Gojira and Devin Townsend SELL OUT Mr.Smalls, Pittsburgh PA

Since the cancellation of the 2012 North American summer tour dates with Lamb of God and Deathklok, Gojira finally made their way back to Pittsburgh at Mr. Smalls in Millvale. The voyage of the French Death Metal quartet had been much anticipated by fans from all over. Vans and buses with out of state license plates halted to a stop near the venue mid-day, and metal-heads alike sifted through the doors like a clown car. The energy and camaraderie was thick in the teasing spring air and sun, as an omen that this was going to be an experience of a life-time for all.

Pittsburgh Music Magazine had the pleasure of meeting and interviewing Devin Townsend himself for the second time, hours before the doors opened.

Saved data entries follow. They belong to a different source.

Lemma tcp_read_spec pick s :
  exists s', tcp_read pick s = ((frame_spec (pending (t_conn s)) (inerr (t_conn s))).1, s') /\
    t_base s' = t_base s /\ t_manager s' = t_manager s /\ t_closeChan s' = t_closeChan s /\
    inerr (t_conn s') = inerr (t_conn s) /\
    pending (t_conn s') = (frame_spec (pending (t_conn s)) (inerr (t_conn s))).2.
Proof.
  unfold tcp_read. destruct (ReadFrame_refines pick (frameCodec s) (t_conn s)) as (c' & cn' & -> & Hp & He & _).
  eexists. split; [reflexivity|]. done.
Qed.

(** The read deadline, if any, lies in the future. *)
Definition live (opt : Options) : Prop := ReadTimeout opt <= 0 \/ 0 < wrap64 (ReadTimeout opt * Second).

Lemma arm_deadline_live opt w a sc c b m p e sm : live opt -> tcp_at w a sc c b m p e sm ->
  exists w', arm_deadline opt a w = (Ret false, w') /\ tcp_at w' a sc c b m p e sm.
Proof.
  intros Hl Hat. unfold arm_deadline. destruct (Z.ltb_spec 0 (ReadTimeout opt)); [|by exists w].
  destruct Hl as [Hl|Hl]; [lia|]. destruct (ta_sess _ _ _ _ _ _ _ _ _ Hat) as (s & Hs & Hb & Hm & Hp & He & Hch).
  unfold time_now, store_tcp, store_sess. unfold_go. rewrite (deref_tcp_eval _ a s) by done.
  unfold_go. eexists. split.
  - unfold read_deadline. rewrite (proj2 (Z.leb_gt _ _)) by lia. reflexivity.
  - rewrite <- Hp. apply (tcp_at_store _ a sc c b m p e sm (set_deadline s _)); try done. by apply tcp_at_tick.
Qed.

(** What one decoded frame contributes. *)
Definition frame_result (opt : Options) (m : Manager) (f : list byte) : outcome (list Envelope) :=
  match DecodeMessage m f zero_envelope (OptMaxFrameSize opt) with
  | Panic q => Panic q
  | Ret (Some _, _) => Ret []
  | Ret (None, env) => Ret (if bool_decide (Type_ env = MsgHeartbeat) then [] else [env])
  end.

Lemma tcp_iter_spec opt pick w a sc c b m p e sm : live opt -> tcp_at w a sc c b m p e sm ->
  exists w', tcp_at w' a sc c b m (frame_spec p e).2 e sm /\
    tcp_iter opt pick a sc w =
      match (frame_spec p e).1 with
      | inr _ => (Ret (false, []), w')
      | inl f => match frame_result opt m f with
                 | Panic q => (Panic q, w')
                 | Ret l => (Ret (true, l), w')
                 end
      end.
Proof.
  intros Hl Hat. destruct (arm_deadline_live _ _ _ _ _ _ _ _ _ _ Hl Hat) as (w1 & E1 & Hat1).
  destruct (ta_sess _ _ _ _ _ _ _ _ _ Hat1) as (s & Hs & Hb & Hm & Hp & He & Hch).
  destruct (tcp_read_spec pick s) as (s' & Er & Hb' & Hm' & Hch' & He' & Hp'). rewrite Hp, He in Er, Hp'.
  rewrite He in He'.
  pose proof (tcp_at_store _ _ _ _ _ _ _ _ _ s' Hat1 ltac:(congruence) ltac:(congruence) He' ltac:(congruence)) as Hat2.
  rewrite Hp' in Hat2. unfold tcp_iter, store_tcp, store_sess. unfold_go. rewrite E1.
  rewrite (deref_tcp_eval _ a s) by done. rewrite Er. unfold_go.
  destruct (frame_spec p e) as [[f|err] rest] eqn:Ef; simpl in Hat2, Hp' |- *; [|by eexists].
  unfold frame_result. rewrite Hm', Hm.
  destruct (DecodeMessage m f zero_envelope (OptMaxFrameSize opt)) as [[[err|] env]|q]; [by eexists| |by eexists].
  unfold time_now. unfold_go.
  set (w2 := set_sessions <[a := STcp s']> w1) in *.
  set (w3 := set_sessions <[a := STcp (set_active s' (now_ns (n_now w2)))]> (tick 0 1 w2)).
  assert (Hat3 : tcp_at w3 a sc c b m rest e sm).
  { rewrite <- Hp'. apply (tcp_at_store _ a sc c b m rest e sm (set_active s' _)); try done; try congruence.
    - by apply tcp_at_tick.
    - simpl. congruence.
    - simpl. congruence.
    - simpl. congruence. }
  destruct (bool_decide (Type_ env = MsgHeartbeat)); [by eexists|].
  destruct (ta_sess _ _ _ _ _ _ _ _ _ Hat3) as (s3 & Hs3 & Hb3 & Hm3 & Hp3 & He3 & Hch3).
  destruct Hat3 as [Hc Ha [Ho Hon] _ Hsm].
  destruct (OnEnvelope_undisturbed a sc c s3 env w3) as (s4 & w4 & E4 & Hs4 & [U1 U2 U3 U4 U5] & Hc4 & Hsm4); try done.
  exists w4. split; [|by rewrite E4]. split; try done; [congruence| |congruence].
  exists s4. split_and!; try done; try congruence. unfold pending in *. by rewrite U3.
Qed.

(** The loop on the flat stream. *)
Fixpoint handed (opt : Options) (m : Manager) (k : nat) (p : list byte) (e : io_error) : outcome (bool * list Envelope) :=
  match k with
  | O => Ret (false, [])
  | S k' =>
      match frame_spec p e with
      | (inr _, _) => Ret (true, [])
      | (inl f, p') =>
          match frame_result opt m f with
          | Panic q => Panic q
          | Ret l => match handed opt m k' p' e with
                     | Ret (fin, l') => Ret (fin, l ++ l')
                     | Panic q => Panic q
                     end
          end
      end
  end.

Lemma tcp_loop_spec opt picks w a sc c b m p e sm : live opt -> tcp_at w a sc c b m p e sm ->
  exists w' p', tcp_loop opt picks a sc w = (handed opt m (length picks) p e, w') /\
    tcp_at w' a sc c b m p' e sm.
Proof.
  intros Hl. revert w p. induction picks as [|pick picks IH]; intros w p Hat; [by exists w, p|].
  cbn [tcp_loop handed length]. destruct (tcp_iter_spec opt pick w a sc c b m p e sm Hl Hat) as (w1 & Hat1 & E1).
  unfold mbind at 1, GoM_bind at 1. rewrite E1.
  destruct (frame_spec p e) as [[f|err] rest]; simpl in Hat1 |- *; [|by eauto].
  destruct (frame_result opt m f) as [l|q]; [|by eauto]. simpl.
  destruct (IH w1 rest Hat1) as (w2 & p2 & E2 & Hat2). unfold_go. rewrite E2.
  destruct (handed opt m (length picks) rest e) as [[fin l']|q]; eauto.
Qed.

(** ** How the loop ends *)

(** The session is closed and out of the manager, its context marked. *)
Record tcp_gone (w : GW session) (a sc : addr) (c : SessionContext) (sm : SessionManager) : Prop := {
  tg_ctx : ctxs w !! sc = Some (closed_ctx c);
  tg_sess : exists s, sessions w !! a = Some (STcp s) /\ t_closeChan s = true /\ closeOnce (t_base s) = true;
  tg_manager : sessionManager w = Remove (Id c) sm;
}.

Lemma tcp_end w a sc c b m p e sm : tcp_at w a sc c b m p e sm -> closeOnce b = false ->
  exists w', (_ ← OnSessionClose sc; tcp_close a) w = (Ret tt, w') /\ tcp_gone w' a sc c sm.
Proof.
  intros Hat Hb. destruct Hat as [Hc Ha [Ho Hon] (s & Hs & Hsb & _ & _ & _ & _) Hsm]. subst a.
  unfold mbind at 1, GoM_bind at 1. rewrite (OnSessionClose_eval sc c (STcp s)) by done.
  unfold tcp_close, store_tcp, store_sess. cbn [Close session_Session].
  assert (Hcl : tcp_Close s = (None, mkTcp (once_done (t_base s)) (conn_close (t_conn s)) (frameCodec s)
      (t_manager s) true (lastActive s) (readDeadline s))) by (unfold tcp_Close; by rewrite Hsb, Hb).
  rewrite Hcl. cbn [snd]. set (s1 := mkTcp (once_done _) _ _ _ _ _ _).
  unfold_go. rewrite (deref_tcp_eval _ (sess c) s1) by (cbn; apply lookup_insert_eq). unfold_go.
  assert (Hcl1 : tcp_Close s1 = (None, s1)) by done. rewrite Hcl1.
  eexists. split; [reflexivity|]. split.
  - cbn. apply lookup_insert_eq.
  - exists s1. cbn. by rewrite lookup_insert_eq.
  - cbn. by rewrite Hsm.
Qed.

Lemma tcp_readLoop_eval opt picks w a sc c b m p e sm :
  live opt -> tcp_at w a sc c b m p e sm -> closeOnce b = false ->
  exists w', tcp_readLoop opt picks a sc w = (handed opt m (length picks) p e, w') /\
    (forall l, handed opt m (length picks) p e = Ret (true, l) -> tcp_gone w' a sc c sm).
Proof.
  intros Hl Hat Hb. destruct (tcp_loop_spec opt picks w a sc c b m p e sm Hl Hat) as (w1 & p1 & E1 & Hat1).
  unfold tcp_readLoop. rewrite E1. destruct (tcp_end _ _ _ _ _ _ _ _ _ Hat1 Hb) as (w2 & E2 & Hg).
  destruct (handed opt m (length picks) p e) as [[[|] l]|q]; unfold with_defer; rewrite ?E2.
  - exists w2. split; [done|]. by intros.
  - exists w1. split; [done|]. by intros ? [=].
  - exists w2. by split.
Qed.

(** Each frame takes at least five bytes of the stream. *)
Lemma frame_spec_shrinks p e f rest : frame_spec p e = (inl f, rest) -> (length rest < length p)%nat.
Proof.
  unfold frame_spec. destruct (Nat.ltb_spec (length p) 4); [done|].
  destruct (_ || _) eqn:E; [done|]. destruct (zlen (drop 4 p) <? be32 (take 4 p)); [done|]. intros [= _ <-].
  rewrite !length_drop. apply orb_false_iff in E as [E _]. apply Z.leb_gt in E. lia.
Qed.

Lemma handed_terminates opt m k p e : (length p < k)%nat ->
  (forall f, exists l, frame_result opt m f = Ret l) -> exists l, handed opt m k p e = Ret (true, l).
Proof.
  intros Hk Hf. revert p Hk. induction k as [|k IH]; intros p Hk; [lia|]. cbn [handed].
  destruct (frame_spec p e) as [[f|err] rest] eqn:Es; [|eauto]. apply frame_spec_shrinks in Es.
  destruct (Hf f) as [l ->]. destruct (IH rest ltac:(lia)) as [l' ->]. eauto.
Qed.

As myself and Chief of Operations Alan Welding walk into his dressing room backstage of the venue, we are greeted by the pleasant echo of Townsend ripping through a new amp head. After Townsend energetically and genuinely asked us how were both doing, we jumped right into our extensively interesting interview.

After meeting with Townsend, who is unbelievably down to earth and intelligent, we ran into a few other down to earth dudes, to say the least. Catching up with Gojira themselves, Joe Duplantier on vocals and rhythm guitar, and Jean-Michel Labadie on bass was another incredible highlight. The guys chatted with us for a few minutes, asking if I was sick since they could hear it in my voice, and disclosing that they too, were also feeling under the weather. As a fan (and when I say fan, I mean A HUGE FAN), you never really know what you’re going to get when you meet your most revered musicians. ALL of Gojira’s discography plays on my iPod constantly, and “The Way of all Flesh” NEVER makes its way out of my car. Joe and Jean-Michel were extremely friendly and confirmed my admiration for their music, and the embodiment of the positive image they portray to their fans all over the world.

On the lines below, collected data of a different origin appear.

(* ===== verification/WsLoop.v ===== *)
(** * The WebSocket read loop: [internal/transport/ws.go], [readLoop]

    The loop hands every text message to the gateway, as an envelope or as
    legacy text.  [ws_handed] is its abstract contract, a function of the
    messages; the theorem shows that the loop computes it, ends, and closes the
    session, also when the decoder panics. *)

From S2P Require Import Prelude Json Envelope Codec Factory Conn Frame Session Gateway Servers.

Local Open Scope Z_scope.

Section ws_loop.
Context `{RtEnv}.

(** ** The contract *)

(** Identifiers and clock readings used up before the next message, when [e]
    goes to a gateway with the handlers [D]. *)
Definition advance (D : gmap string HandlerFunc) (e : Envelope) (ut : nat * nat) : nat * nat :=
  match D !! Type_ e with
  | Some PingHandler => ((ut.1 + 1)%nat, (ut.2 + 2)%nat)
  | None => ut
  end.

(** The envelope a text message becomes, with the counters after making it. *)
Definition ws_message (opt : Options) (m : Manager) (data : list byte) (ut : nat * nat)
  : outcome (option Envelope * (nat * nat)) :=
  match DecodeMessage m data zero_envelope (OptMaxFrameSize opt) with
  | Panic q => Panic q
  | Ret (err, env) =>
      if bool_decide (err = None /\ Type_ env <> ""%string) then Ret (Some env, ut)
      else if bool_decide (data = []) then Ret (None, ut)
      else Ret (Some (legacy m (str data) (uuid_of ut.1) (millis (now_ns ut.2))), ((ut.1 + 1)%nat, (ut.2 + 1)%nat))
  end.

Fixpoint ws_handed (D : gmap string HandlerFunc) (opt : Options) (m : Manager)
  (msgs : list (ws_kind * list byte)) (ut : nat * nat) : outcome (list Envelope) :=
  match msgs with
  | [] => Ret []
  | (OtherMessage, _) :: msgs' => ws_handed D opt m msgs' ut
  | (TextMessage, data) :: msgs' =>
      match ws_message opt m data ut with
      | Panic q => Panic q
      | Ret (None, ut') => ws_handed D opt m msgs' ut'
      | Ret (Some e, ut') =>
          match ws_handed D opt m msgs' (advance D e ut') with
          | Ret l => Ret (e :: l)
          | Panic q => Panic q
          end
      end
  end.

(** ** The state of a connection *)

(** An open WebSocket session at [a] with context [c] at [sc], the messages
    [msgs] still to come, handlers [D] and counters [ut]. *)
Record ws_open (w : GW session) (a sc : addr) (c : SessionContext) (b : Base) (m : Manager)
  (msgs : list (ws_kind * list byte)) (D : gmap string HandlerFunc) (ut : nat * nat)
  (sm : SessionManager) : Prop := {
  wo_ctx : ctxs w !! sc = Some c;
  wo_addr : sess c = a;
  wo_open : sc_closed c = false /\ sc_closeOnce c = false;
  wo_sess : exists s, sessions w !! a = Some (SWs s) /\ w_base s = b /\ w_manager s = m /\
    ws_in (w_conn s) = msgs /\ w_closeChan s = false;
  wo_disp : disp w = D;
  wo_ticks : (n_uuid w, n_now w) = ut;
  wo_manager : sessionManager w = sm;
}.

(** The session is closed and out of the manager, its context marked. *)
Record ws_gone (w : GW session) (a sc : addr) (c : SessionContext) (sm : SessionManager) : Prop := {
  wg_ctx : ctxs w !! sc = Some (closed_ctx c);
  wg_sess : exists s, sessions w !! a = Some (SWs s) /\ w_closeChan s = true /\ closeOnce (w_base s) = true;
  wg_manager : sessionManager w = Remove (Id c) sm;
}.

Lemma ws_open_store w a sc c b m msgs D ut sm s :
  ws_open w a sc c b m msgs D ut sm -> w_base s = b -> w_manager s = m -> w_closeChan s = false ->
  ws_open (set_sessions <[a := SWs s]> w) a sc c b m (ws_in (w_conn s)) D ut sm.
Proof. intros [H1 H2 H3 H4 H5 H6 H7] Hb Hm Hch. split; try done. exists s. simpl. by rewrite lookup_insert_eq. Qed.

Lemma ws_open_tick w a sc c b m msgs D ut sm u t : ws_open w a sc c b m msgs D ut sm ->
  ws_open (tick u t w) a sc c b m msgs D ((ut.1 + u)%nat, (ut.2 + t)%nat) sm.
Proof. intros [H1 H2 H3 H4 H5 H6 H7]. subst ut. by split. Qed.

Lemma deref_ws_eval w a s : sessions w !! a = Some (SWs s) -> deref_ws a w = (Ret s, w).
Proof. intros Hs. unfold deref_ws, deref_sess. unfold_go. by rewrite Hs. Qed.

Lemma ws_Send_keeps e s :
  let s' := (ws_SendEnvelope e s).2 in
  w_base s' = w_base s /\ w_manager s' = w_manager s /\ ws_in (w_conn s') = ws_in (w_conn s) /\
  w_closeChan s' = w_closeChan s.
Proof.
  unfold ws_SendEnvelope. destruct (State _); [|done]. destruct (EncodeMessage _ _) as [b|err]; [|done].
  by destruct (ws_fail _).
Qed.

(** Dispatching a message keeps the connection as it is, but for what a pong
    uses up. *)
Lemma ws_OnEnvelope w a sc c b m msgs D ut sm e : ws_open w a sc c b m msgs D ut sm ->
  exists w', OnEnvelope sc e w = (Ret tt, w') /\ ws_open w' a sc c b m msgs D (advance D e ut) sm.
Proof.
  intros Hat. pose proof Hat as [Hc Ha [Ho _] (s & Hs & Hb & Hm & Hin & Hch) Hd _ _].
  unfold OnEnvelope, Dispatch, advance. unfold_go. rewrite Hd. destruct (D !! Type_ e) as [[]|]; [|by eauto].
  cbn [run_handler]. rewrite (ping_handler_eval sc c (SWs s)) by (rewrite ?Ha; done).
  eexists. split; [reflexivity|]. rewrite Ha. cbn [SendEnvelope session_Session].
  destruct (ws_Send_keeps (pong_for e w) s) as (K1 & K2 & K3 & K4).
  destruct (ws_SendEnvelope (pong_for e w) s) as [r s'] eqn:Es; cbn [snd] in *.
  rewrite <- Hin, <- K3. apply (ws_open_store _ _ _ _ _ _ msgs); try congruence. by apply ws_open_tick.
Qed.

(** ** One iteration, the loop, its end *)

Lemma legacy_cons m ch text mid ts :
  (if bool_decide (ch = "/"%char) then CreateCommandMessage (GetMessageFactory m) (String ch text) mid ts
   else CreateTextMessage (GetMessageFactory m) (String ch text) mid ts) = legacy m (String ch text) mid ts.
Proof.
  unfold legacy. destruct (bool_decide_reflect (ch = "/"%char)) as [->|Hn]; [done|].
  destruct ch as [[] [] [] [] [] [] [] []]; try done; by destruct Hn.
Qed.

Lemma ws_legacy w a sc c b m msgs D ut sm data : ws_open w a sc c b m msgs D ut sm -> data <> [] ->
  let e := legacy m (str data) (uuid_of ut.1) (millis (now_ns ut.2)) in
  exists w', handleLegacyTextMessage m sc (str data) w = (Ret [e], w') /\
    ws_open w' a sc c b m msgs D (advance D e ((ut.1 + 1)%nat, (ut.2 + 1)%nat)) sm.
Proof.
  intros Hat Hne e. destruct data as [|ch data]; [done|]. cbn [string_of_list_ascii] in *.
  unfold handleLegacyTextMessage, new_uuid, now_milli, time_now. unfold_go. cbn [n_now n_uuid tick].
  rewrite Nat.add_0_r, legacy_cons. pose proof (wo_ticks _ _ _ _ _ _ _ _ _ _ Hat) as Hut.
  replace (n_uuid w) with ut.1 by (by rewrite <- Hut). replace (n_now w) with ut.2 by (by rewrite <- Hut).
  fold e. pose proof (ws_open_tick _ _ _ _ _ _ _ _ _ _ 0 1 (ws_open_tick _ _ _ _ _ _ _ _ _ _ 1 0 Hat)) as Hat2.
  cbn [fst snd] in Hat2. rewrite !Nat.add_0_r in Hat2.
  destruct (ws_OnEnvelope _ _ _ _ _ _ _ _ _ _ e Hat2) as (w' & -> & Hat'). by exists w'.
Qed.

Lemma ws_iter_message opt w a sc c b m data msgs D ut sm :
  ws_open w a sc c b m ((TextMessage, data) :: msgs) D ut sm ->
  exists w', match ws_message opt m data ut with
  | Panic q => ws_iter opt a sc w = (Panic q, w') /\ ws_open w' a sc c b m msgs D ut sm
  | Ret (None, ut') => ws_iter opt a sc w = (Ret (true, []), w') /\ ws_open w' a sc c b m msgs D ut' sm
  | Ret (Some e, ut') =>
      ws_iter opt a sc w = (Ret (true, [e]), w') /\ ws_open w' a sc c b m msgs D (advance D e ut') sm
  end.
Proof.
  intros Hat. destruct (wo_sess _ _ _ _ _ _ _ _ _ _ Hat) as (s & Hs & Hb & Hm & Hin & Hch).
  unfold ws_iter, store_ws, store_sess, ws_message. unfold_go. rewrite (deref_ws_eval _ _ s) by done.
  rewrite Hin, Hm. unfold_go. set (s1 := mkWs _ _ _ _). set (w1 := set_sessions _ w).
  assert (Hat1 : ws_open w1 a sc c b m msgs D ut sm) by (by apply (ws_open_store _ _ _ _ _ _ _ _ _ _ s1 Hat)).
  assert (Hleg : exists w', if bool_decide (data = [])
    then handleLegacyTextMessage m sc (str data) w1 = (Ret [], w') /\ ws_open w' a sc c b m msgs D ut sm
    else let e := legacy m (str data) (uuid_of ut.1) (millis (now_ns ut.2)) in
      handleLegacyTextMessage m sc (str data) w1 = (Ret [e], w') /\
      ws_open w' a sc c b m msgs D (advance D e ((ut.1 + 1)%nat, (ut.2 + 1)%nat)) sm).
  { destruct (bool_decide_reflect (data = [])) as [->|Hne]; [by exists w1|].
    by apply ws_legacy. }
  destruct Hleg as [wl Hleg].
  destruct (DecodeMessage m data zero_envelope (OptMaxFrameSize opt)) as [[[err|] env]|q]; [| |by eauto].
  - exists wl. rewrite (bool_decide_false (_ /\ _)) by naive_solver.
    destruct (bool_decide (data = [])); destruct Hleg as [-> ?]; done.
  - destruct (bool_decide_reflect (Type_ env = ""%string)) as [Ht|Ht].
    + exists wl. rewrite (bool_decide_false (_ /\ _)) by naive_solver.
      destruct (bool_decide (data = [])); destruct Hleg as [-> ?]; done.
    + rewrite bool_decide_true by done.
      destruct (ws_OnEnvelope _ _ _ _ _ _ _ _ _ _ env Hat1) as (w2 & -> & Hat2). by exists w2.
Qed.

Lemma ws_loop_spec opt fuel w a sc c b m msgs D ut sm :
  ws_open w a sc c b m msgs D ut sm -> (length msgs < fuel)%nat ->
  exists w' msgs' ut', ws_open w' a sc c b m msgs' D ut' sm /\
    ws_loop opt fuel a sc w =
      (match ws_handed D opt m msgs ut with Ret l => Ret (true, l) | Panic q => Panic q end, w').
Proof.
  revert w msgs ut. induction fuel as [|f IH]; intros w msgs ut Hat Hf; [lia|]. cbn [ws_loop ws_handed].
  unfold mbind at 1, GoM_bind at 1. destruct msgs as [|[mt data] msgs]; cbn [ws_handed length] in *.
  { exists w, [], ut. split; [done|]. destruct (wo_sess _ _ _ _ _ _ _ _ _ _ Hat) as (s & Hs & _ & _ & Hin & _).
    unfold ws_iter. unfold mbind at 1, GoM_bind at 1. rewrite (deref_ws_eval _ _ s) by done. by rewrite Hin. }
  destruct mt.
  - destruct (ws_iter_message opt w a sc c b m data msgs D ut sm Hat) as [w1 Hit].
    destruct (ws_message opt m data ut) as [[[e|] ut']|q]; destruct Hit as [-> Hat1]; [| |by eauto 6]; cbn [fst snd].
    + destruct (IH _ _ _ Hat1 ltac:(lia)) as (w2 & ms & ut2 & Hat2 & E2). exists w2, ms, ut2. split; [done|].
      unfold_go. rewrite E2. by destruct (ws_handed D opt m msgs _).
    + destruct (IH _ _ _ Hat1 ltac:(lia)) as (w2 & ms & ut2 & Hat2 & E2). exists w2, ms, ut2. split; [done|].
      unfold_go. rewrite E2. by destruct (ws_handed D opt m msgs _).
  - destruct (wo_sess _ _ _ _ _ _ _ _ _ _ Hat) as (s & Hs & Hb & Hm & Hin & Hch).
    unfold ws_iter, store_ws, store_sess. unfold_go. rewrite (deref_ws_eval _ _ s) by done. rewrite Hin. unfold_go.
    set (s1 := mkWs _ _ _ _). cbn [fst snd].
    pose proof (ws_open_store _ _ _ _ _ _ _ _ _ _ s1 Hat Hb Hm Hch) as Hat1. cbn [s1 w_conn ws_in] in Hat1.
    destruct (IH _ _ _ Hat1 ltac:(simpl; lia)) as (w2 & ms & ut2 & Hat2 & E2). exists w2, ms, ut2. split; [done|].
    unfold_go. rewrite E2. by destruct (ws_handed D opt m msgs _).
Qed.

Lemma ws_end w a sc c b m msgs D ut sm : ws_open w a sc c b m msgs D ut sm -> closeOnce b = false ->
  exists w', (_ ← OnSessionClose sc; ws_close a) w = (Ret tt, w') /\ ws_gone w' a sc c sm.
Proof.
  intros [Hc Ha [Ho Hon] (s & Hs & Hsb & _ & _ & _) _ _ Hsm] Hb. subst a.
  unfold mbind at 1, GoM_bind at 1. rewrite (OnSessionClose_eval sc c (SWs s)) by done.
  unfold ws_close, store_ws, store_sess. cbn [Close session_Session].
  assert (Hcl : exists s1, ws_Close s = (None, s1) /\ w_closeChan s1 = true /\ closeOnce (w_base s1) = true)
    by (unfold ws_Close; rewrite Hsb, Hb; by eexists).
  destruct Hcl as (s1 & -> & Hch & Honce). cbn [snd]. unfold_go.
  rewrite (deref_ws_eval _ (sess c) s1) by (cbn; apply lookup_insert_eq). unfold_go.
  assert (ws_Close s1 = (None, s1)) as -> by (unfold ws_Close; by rewrite Honce).
  eexists. split; [reflexivity|]. split.
  - cbn. apply lookup_insert_eq.
  - exists s1. cbn. by rewrite lookup_insert_eq.
  - cbn. by rewrite Hsm.
Qed.

(** The WebSocket read loop is a function of the messages.
    Over any finite sequence of messages it ends, one iteration per message, and
    hands to the gateway, in order, what each text message stands for (its
    envelope if it decodes to one with a type, legacy text otherwise, nothing if
    it is empty), whatever pongs are sent meanwhile; other messages are skipped.
    In the end, also after a panic of the decoder, the session is closed, its
    context marked and its id removed from the manager. *)
Theorem ws_readLoop_refines_messages opt fuel w a sc c b m msgs D ut sm :
  ws_open w a sc c b m msgs D ut sm -> closeOnce b = false -> (length msgs < fuel)%nat ->
  exists w', ws_gone w' a sc c sm /\
    ws_readLoop opt fuel a sc w =
      (match ws_handed D opt m msgs ut with Ret l => Ret (true, l) | Panic q => Panic q end, w').
Proof.
  intros Hat Hb Hf. destruct (ws_loop_spec opt fuel w a sc c b m msgs D ut sm Hat Hf) as (w1 & ms & ut1 & Hat1 & E1).
  destruct (ws_end _ _ _ _ _ _ _ _ _ _ Hat1 Hb) as (w2 & E2 & Hg). exists w2. split; [done|].
  unfold ws_readLoop. rewrite E1. destruct (ws_handed D opt m msgs ut) as [l|q]; unfold with_defer; by rewrite E2.
Qed.
End ws_loop.

(** ** The theorem at a concrete input: a ping, a binary message, a command as
    text and an empty message. *)
Import GwDemo.

Module WsDemo.
Definition ping : Envelope := CreatePingMessage NewMessageFactory 7 3 "p1" 3.
Definition wire (e : Envelope) : list byte := match JSONCodec_Encode e with inl b => b | inr _ => [] end.
Definition msgs : list (ws_kind * list byte) :=
  [(TextMessage, wire ping); (OtherMessage, bytes "x"); (TextMessage, bytes "/help"); (TextMessage, [])].
Definition ws : wsSession := newWsSession "s1" "peer" (mkWsConn msgs [] None) (manager_of JSONCodec).
Definition opt : Options := mkOptions 256 0 0 0 0 0 None None.
Definition sm : SessionManager := AddContext (Some (0%nat, ctx)) NewSessionManager.
End WsDemo.

Lemma ws_readLoop_refines_messages_witness :
  exists w', ws_gone w' 0%nat 0%nat ctx WsDemo.sm /\
    ws_readLoop WsDemo.opt 5 0%nat 0%nat (world (SWs WsDemo.ws)) =
      (Ret (true, [WsDemo.ping; CreateCommandMessage NewMessageFactory "/help" "id" 2]), w').
Proof.
  destruct (ws_readLoop_refines_messages WsDemo.opt 5 (world (SWs WsDemo.ws)) 0%nat 0%nat ctx
    (NewBase "s1" "peer") (manager_of JSONCodec) WsDemo.msgs {[ MsgPing := PingHandler ]} (0%nat, 0%nat) WsDemo.sm)
    as (w' & Hg & E).
  - split; try reflexivity; [split; reflexivity|]. exists WsDemo.ws. split_and!; reflexivity.
  - reflexivity.
  - vm_compute. lia.
  - exists w'. split; [exact Hg|]. rewrite E. vm_compute. reflexivity.
Defined.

Hours later, the Atlas Moth, an American Post-Metal band from Chicago, warmed the stage with an impressive tone for The Devin Townsend Project, and Gojira. Townsend followed, surprising the hell out of me with his gritty performance. Behind closed doors this guy is a total gentleman and overall extremely intelligent goofball. On stage he is a total ‘effing rockstar. Switching out numerous guitars after nearly every song and flipping pedals left and right, this guy and his band members absolutely blew me away with their huge sound. Townsend’s ludicrous stage presence made him all the more charming and ominous, and his Rocky-Horror style really appealed not only to me as a new fan, but to the rest of his loyal followers.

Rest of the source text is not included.